TASK OBJECTIVE |
Look through the data below and, wherever a line carries the word "class", please copy that line.
——
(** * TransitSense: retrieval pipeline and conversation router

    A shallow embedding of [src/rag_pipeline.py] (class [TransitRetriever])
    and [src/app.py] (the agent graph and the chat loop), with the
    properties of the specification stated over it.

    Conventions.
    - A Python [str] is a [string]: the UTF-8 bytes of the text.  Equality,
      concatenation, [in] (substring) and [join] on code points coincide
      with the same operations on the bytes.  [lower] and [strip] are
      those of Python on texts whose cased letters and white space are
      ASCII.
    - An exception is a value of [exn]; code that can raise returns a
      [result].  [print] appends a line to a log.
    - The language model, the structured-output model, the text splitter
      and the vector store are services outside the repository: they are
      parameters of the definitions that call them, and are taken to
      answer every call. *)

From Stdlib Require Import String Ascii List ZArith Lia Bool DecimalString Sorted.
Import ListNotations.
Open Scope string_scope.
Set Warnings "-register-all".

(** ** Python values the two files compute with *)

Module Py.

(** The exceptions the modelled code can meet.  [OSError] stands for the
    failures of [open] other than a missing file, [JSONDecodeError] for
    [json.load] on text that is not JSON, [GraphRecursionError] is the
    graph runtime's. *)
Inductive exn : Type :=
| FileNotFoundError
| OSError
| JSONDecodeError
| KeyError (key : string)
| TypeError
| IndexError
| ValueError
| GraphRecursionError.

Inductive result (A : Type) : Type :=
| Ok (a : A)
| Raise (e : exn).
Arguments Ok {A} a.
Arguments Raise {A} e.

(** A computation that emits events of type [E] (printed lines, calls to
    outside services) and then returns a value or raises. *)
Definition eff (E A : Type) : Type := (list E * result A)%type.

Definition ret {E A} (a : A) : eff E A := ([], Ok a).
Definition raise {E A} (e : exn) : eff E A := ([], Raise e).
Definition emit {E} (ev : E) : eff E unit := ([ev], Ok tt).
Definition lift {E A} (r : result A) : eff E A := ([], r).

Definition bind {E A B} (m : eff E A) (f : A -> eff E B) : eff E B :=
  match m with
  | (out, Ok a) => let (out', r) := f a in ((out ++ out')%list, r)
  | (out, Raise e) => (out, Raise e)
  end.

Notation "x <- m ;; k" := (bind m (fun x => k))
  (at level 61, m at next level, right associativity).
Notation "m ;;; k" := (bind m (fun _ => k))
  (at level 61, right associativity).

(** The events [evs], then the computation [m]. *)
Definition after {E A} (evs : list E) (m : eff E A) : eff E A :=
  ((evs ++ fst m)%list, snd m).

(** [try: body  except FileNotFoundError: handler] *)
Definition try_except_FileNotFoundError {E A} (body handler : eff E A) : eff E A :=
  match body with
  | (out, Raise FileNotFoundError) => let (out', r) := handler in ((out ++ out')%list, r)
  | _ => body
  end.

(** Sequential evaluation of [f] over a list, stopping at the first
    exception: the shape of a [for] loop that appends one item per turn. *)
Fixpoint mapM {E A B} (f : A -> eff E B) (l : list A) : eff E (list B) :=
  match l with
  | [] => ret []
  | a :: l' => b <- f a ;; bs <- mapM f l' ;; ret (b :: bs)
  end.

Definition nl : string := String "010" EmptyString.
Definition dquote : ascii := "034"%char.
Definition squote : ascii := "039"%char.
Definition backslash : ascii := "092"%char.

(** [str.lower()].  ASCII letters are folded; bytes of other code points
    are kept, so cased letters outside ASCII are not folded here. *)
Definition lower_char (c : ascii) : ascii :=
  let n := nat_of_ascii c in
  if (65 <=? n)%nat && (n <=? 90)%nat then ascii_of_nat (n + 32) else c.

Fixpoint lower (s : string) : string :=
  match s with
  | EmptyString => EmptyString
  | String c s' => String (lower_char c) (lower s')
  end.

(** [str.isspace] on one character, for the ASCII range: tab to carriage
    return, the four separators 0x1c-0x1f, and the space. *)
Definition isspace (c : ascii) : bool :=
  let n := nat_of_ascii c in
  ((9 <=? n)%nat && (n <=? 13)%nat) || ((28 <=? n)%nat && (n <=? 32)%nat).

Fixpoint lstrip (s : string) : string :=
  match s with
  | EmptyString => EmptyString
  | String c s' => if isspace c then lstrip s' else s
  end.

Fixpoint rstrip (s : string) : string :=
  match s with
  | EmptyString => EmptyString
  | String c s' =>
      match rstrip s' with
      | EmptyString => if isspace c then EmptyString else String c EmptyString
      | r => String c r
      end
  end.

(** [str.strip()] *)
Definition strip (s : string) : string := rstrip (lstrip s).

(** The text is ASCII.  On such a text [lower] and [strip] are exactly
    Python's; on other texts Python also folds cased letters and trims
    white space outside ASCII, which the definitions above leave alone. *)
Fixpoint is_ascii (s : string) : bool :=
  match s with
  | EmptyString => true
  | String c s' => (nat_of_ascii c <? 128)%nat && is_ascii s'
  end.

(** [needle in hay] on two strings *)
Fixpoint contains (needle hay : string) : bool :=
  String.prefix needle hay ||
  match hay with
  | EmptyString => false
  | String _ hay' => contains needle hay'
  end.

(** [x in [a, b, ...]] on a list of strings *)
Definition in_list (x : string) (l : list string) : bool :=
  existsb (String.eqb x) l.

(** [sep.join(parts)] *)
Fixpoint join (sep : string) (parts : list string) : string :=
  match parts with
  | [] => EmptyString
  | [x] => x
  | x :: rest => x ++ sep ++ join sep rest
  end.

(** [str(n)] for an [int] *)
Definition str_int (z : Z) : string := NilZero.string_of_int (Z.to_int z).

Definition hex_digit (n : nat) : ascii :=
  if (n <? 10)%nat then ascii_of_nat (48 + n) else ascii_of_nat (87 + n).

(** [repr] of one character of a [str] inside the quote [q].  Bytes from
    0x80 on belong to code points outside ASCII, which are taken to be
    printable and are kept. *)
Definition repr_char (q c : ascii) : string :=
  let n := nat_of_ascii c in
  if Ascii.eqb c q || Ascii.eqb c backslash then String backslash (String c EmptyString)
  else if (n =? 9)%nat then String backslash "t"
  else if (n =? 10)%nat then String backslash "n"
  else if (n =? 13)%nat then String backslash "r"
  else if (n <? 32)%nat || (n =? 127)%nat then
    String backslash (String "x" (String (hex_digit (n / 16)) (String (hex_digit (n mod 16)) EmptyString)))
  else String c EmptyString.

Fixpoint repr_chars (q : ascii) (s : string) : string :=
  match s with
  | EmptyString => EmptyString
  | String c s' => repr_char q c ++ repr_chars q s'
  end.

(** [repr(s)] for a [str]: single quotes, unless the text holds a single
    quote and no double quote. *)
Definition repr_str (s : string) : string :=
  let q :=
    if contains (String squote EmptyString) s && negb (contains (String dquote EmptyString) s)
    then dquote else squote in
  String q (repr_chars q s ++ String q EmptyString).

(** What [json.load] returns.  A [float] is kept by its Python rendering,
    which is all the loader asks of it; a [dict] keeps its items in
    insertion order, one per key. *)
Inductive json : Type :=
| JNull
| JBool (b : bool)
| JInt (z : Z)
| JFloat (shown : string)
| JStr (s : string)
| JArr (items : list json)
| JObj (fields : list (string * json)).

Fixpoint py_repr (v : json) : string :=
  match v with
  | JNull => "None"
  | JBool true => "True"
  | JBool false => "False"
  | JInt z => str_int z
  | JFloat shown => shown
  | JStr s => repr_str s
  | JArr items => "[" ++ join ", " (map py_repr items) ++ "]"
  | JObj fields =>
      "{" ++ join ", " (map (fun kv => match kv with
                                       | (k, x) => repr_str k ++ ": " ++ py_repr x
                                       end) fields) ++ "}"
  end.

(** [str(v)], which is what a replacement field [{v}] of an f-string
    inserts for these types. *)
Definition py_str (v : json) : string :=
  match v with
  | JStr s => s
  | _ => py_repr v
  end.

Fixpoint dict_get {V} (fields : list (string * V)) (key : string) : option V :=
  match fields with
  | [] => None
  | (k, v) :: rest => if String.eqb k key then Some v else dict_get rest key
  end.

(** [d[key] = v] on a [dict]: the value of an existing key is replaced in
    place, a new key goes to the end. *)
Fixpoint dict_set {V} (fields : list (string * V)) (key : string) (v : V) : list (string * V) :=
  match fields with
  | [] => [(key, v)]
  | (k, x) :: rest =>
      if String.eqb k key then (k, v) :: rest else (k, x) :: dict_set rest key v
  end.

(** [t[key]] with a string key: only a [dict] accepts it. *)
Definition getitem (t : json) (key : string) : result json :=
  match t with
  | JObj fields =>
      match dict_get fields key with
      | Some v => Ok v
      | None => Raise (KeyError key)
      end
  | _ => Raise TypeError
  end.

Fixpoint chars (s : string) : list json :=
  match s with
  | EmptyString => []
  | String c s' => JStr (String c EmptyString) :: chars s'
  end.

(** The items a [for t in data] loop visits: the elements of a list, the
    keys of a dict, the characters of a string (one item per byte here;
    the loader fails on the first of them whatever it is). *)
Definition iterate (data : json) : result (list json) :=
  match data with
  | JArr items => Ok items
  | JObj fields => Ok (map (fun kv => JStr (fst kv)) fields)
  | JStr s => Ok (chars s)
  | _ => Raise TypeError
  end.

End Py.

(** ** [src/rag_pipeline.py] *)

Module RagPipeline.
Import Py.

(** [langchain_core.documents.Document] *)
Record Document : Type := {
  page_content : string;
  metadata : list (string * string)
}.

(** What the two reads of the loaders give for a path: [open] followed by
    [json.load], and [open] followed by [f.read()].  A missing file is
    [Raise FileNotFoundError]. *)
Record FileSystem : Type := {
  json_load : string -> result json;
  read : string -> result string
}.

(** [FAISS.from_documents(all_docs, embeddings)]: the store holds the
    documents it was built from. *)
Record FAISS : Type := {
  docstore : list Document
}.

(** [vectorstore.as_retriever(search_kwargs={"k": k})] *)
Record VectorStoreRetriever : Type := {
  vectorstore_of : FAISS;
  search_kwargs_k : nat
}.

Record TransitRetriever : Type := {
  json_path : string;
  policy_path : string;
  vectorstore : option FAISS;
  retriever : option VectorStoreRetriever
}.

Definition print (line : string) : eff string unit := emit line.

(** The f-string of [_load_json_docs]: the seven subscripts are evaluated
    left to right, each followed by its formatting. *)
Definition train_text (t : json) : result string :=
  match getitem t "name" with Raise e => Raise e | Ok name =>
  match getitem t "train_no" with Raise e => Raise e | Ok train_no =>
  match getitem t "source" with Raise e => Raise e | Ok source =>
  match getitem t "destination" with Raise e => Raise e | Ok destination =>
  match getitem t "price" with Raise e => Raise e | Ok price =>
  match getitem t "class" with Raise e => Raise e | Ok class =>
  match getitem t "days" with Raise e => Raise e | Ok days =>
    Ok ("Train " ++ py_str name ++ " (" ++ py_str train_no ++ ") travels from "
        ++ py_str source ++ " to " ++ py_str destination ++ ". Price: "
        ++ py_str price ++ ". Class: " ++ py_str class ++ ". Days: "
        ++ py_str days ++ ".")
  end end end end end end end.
——
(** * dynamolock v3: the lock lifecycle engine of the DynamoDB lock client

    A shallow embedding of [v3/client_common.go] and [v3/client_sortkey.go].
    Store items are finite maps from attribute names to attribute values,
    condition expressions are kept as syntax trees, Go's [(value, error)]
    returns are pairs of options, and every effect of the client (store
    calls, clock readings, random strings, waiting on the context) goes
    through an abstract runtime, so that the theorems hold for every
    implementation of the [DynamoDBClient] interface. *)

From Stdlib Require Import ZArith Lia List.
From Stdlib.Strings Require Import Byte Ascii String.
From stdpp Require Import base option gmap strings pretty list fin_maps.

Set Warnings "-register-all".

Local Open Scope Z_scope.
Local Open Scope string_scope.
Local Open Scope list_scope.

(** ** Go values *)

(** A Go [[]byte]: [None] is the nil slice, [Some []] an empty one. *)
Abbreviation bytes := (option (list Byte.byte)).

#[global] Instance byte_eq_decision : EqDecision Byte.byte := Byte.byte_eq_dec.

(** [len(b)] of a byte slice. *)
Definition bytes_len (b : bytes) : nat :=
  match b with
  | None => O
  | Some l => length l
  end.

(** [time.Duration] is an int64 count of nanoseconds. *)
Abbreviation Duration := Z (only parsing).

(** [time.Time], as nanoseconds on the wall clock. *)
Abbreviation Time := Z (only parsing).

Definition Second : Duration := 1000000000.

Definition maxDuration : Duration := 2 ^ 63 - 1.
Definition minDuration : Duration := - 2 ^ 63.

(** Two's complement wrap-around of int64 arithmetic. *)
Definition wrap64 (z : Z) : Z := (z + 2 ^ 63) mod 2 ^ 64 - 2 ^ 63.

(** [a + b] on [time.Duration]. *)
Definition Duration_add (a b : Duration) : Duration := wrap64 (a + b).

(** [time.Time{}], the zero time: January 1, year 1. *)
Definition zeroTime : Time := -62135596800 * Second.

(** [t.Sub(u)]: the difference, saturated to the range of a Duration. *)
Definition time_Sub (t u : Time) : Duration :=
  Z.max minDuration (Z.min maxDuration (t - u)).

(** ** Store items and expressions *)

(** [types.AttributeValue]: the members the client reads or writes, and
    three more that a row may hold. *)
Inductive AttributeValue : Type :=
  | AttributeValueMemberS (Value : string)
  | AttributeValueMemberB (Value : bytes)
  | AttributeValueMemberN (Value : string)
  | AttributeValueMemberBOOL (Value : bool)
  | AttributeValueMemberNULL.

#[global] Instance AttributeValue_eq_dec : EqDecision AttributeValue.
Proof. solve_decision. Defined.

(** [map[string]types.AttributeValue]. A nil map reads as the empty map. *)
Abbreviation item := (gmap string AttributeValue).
——
OUTPUT FOR THIS TASK |
    A shallow embedding of [src/rag_pipeline.py] (class [TransitRetriever])
  match getitem t "class" with Raise e => Raise e | Ok class =>
        ++ py_str price ++ ". Class: " ++ py_str class ++ ". Days: "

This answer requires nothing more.